Top of Data for review

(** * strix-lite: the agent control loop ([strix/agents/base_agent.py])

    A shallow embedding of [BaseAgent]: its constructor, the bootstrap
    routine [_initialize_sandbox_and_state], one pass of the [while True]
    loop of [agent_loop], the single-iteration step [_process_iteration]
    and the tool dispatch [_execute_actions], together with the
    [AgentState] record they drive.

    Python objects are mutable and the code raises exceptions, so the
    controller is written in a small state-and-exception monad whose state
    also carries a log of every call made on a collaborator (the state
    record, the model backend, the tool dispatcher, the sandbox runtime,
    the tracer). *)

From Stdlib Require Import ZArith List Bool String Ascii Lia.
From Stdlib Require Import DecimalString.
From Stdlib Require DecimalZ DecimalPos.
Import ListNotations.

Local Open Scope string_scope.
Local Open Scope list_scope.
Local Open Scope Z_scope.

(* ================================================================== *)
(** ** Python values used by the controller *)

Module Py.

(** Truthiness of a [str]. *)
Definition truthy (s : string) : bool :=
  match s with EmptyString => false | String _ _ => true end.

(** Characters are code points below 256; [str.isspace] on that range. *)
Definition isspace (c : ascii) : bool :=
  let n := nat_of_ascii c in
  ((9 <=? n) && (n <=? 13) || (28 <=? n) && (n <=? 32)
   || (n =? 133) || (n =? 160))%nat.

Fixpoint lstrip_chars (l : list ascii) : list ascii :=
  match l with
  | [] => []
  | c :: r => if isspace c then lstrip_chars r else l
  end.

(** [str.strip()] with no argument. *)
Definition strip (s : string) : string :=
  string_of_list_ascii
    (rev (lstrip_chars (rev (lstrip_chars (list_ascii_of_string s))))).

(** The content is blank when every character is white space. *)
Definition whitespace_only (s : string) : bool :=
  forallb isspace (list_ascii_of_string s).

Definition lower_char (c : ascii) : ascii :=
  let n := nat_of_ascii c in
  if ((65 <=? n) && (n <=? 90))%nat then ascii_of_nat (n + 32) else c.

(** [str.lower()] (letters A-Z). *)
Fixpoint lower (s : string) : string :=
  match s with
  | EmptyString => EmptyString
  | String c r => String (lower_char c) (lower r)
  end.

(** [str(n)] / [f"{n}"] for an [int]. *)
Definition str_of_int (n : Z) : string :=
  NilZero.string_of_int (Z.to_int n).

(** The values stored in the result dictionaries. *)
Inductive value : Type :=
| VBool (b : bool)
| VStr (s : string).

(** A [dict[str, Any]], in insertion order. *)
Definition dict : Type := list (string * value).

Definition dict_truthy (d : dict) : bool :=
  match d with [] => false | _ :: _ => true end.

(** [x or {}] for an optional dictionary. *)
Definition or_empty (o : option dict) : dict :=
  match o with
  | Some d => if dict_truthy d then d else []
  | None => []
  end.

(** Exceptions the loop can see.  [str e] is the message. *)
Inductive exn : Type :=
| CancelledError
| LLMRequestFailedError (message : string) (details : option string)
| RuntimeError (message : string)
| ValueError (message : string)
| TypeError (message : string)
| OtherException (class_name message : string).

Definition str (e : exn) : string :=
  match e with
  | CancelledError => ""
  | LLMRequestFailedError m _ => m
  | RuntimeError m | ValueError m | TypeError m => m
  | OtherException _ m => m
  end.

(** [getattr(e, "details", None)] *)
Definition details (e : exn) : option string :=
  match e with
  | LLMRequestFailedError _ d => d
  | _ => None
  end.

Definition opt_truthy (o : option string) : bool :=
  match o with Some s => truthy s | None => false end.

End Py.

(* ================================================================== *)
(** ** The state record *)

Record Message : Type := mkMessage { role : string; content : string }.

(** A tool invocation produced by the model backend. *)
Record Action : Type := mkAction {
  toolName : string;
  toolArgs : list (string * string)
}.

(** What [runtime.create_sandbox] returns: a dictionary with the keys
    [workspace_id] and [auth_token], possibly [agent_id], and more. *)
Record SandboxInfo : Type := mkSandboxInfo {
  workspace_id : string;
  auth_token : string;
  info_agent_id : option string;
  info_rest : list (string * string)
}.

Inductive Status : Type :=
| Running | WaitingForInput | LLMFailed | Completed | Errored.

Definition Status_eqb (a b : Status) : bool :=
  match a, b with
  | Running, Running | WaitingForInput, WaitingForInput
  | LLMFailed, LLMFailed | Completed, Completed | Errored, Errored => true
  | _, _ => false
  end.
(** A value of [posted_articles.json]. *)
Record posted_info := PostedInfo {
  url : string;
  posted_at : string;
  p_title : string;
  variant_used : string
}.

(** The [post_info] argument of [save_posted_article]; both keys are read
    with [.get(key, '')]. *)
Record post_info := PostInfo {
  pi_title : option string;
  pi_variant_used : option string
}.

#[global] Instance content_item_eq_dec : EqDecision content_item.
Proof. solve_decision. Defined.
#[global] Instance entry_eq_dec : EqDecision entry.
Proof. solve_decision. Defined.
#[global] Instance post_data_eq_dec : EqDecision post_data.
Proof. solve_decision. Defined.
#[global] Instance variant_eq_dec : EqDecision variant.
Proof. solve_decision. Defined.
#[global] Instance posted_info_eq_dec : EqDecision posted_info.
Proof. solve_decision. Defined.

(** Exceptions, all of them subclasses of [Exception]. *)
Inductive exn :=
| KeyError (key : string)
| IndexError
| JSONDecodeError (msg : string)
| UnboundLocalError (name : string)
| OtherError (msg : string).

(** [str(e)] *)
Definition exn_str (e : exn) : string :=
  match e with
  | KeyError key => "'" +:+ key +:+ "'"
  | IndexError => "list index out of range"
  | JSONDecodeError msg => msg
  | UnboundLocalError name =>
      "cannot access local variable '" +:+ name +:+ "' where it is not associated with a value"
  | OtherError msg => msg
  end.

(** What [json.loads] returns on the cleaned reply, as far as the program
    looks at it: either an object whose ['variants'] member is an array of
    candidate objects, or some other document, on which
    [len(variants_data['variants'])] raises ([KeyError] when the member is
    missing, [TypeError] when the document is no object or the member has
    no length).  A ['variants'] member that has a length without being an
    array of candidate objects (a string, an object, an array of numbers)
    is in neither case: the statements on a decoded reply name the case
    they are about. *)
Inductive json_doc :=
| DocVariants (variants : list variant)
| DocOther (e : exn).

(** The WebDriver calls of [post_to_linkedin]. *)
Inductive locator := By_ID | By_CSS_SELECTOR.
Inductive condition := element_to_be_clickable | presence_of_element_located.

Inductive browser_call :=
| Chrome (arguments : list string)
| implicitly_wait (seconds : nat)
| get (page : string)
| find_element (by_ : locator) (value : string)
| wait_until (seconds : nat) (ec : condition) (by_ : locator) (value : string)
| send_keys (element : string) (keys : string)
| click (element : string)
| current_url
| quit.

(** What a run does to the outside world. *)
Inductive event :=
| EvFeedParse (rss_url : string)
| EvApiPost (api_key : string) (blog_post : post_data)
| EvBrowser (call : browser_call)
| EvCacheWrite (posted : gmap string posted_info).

Bottom of Data for review

Activity: Proceeding from the line containing "and the tool" through the line containing "the tracer). *)", transcribe the lines above exactly, both end lines included.

Problem solution:
    and the tool dispatch [_execute_actions], together with the
    [AgentState] record they drive.

    Python objects are mutable and the code raises exceptions, so the
    controller is written in a small state-and-exception monad whose state
    also carries a log of every call made on a collaborator (the state
    record, the model backend, the tool dispatcher, the sandbox runtime,
    the tracer). *)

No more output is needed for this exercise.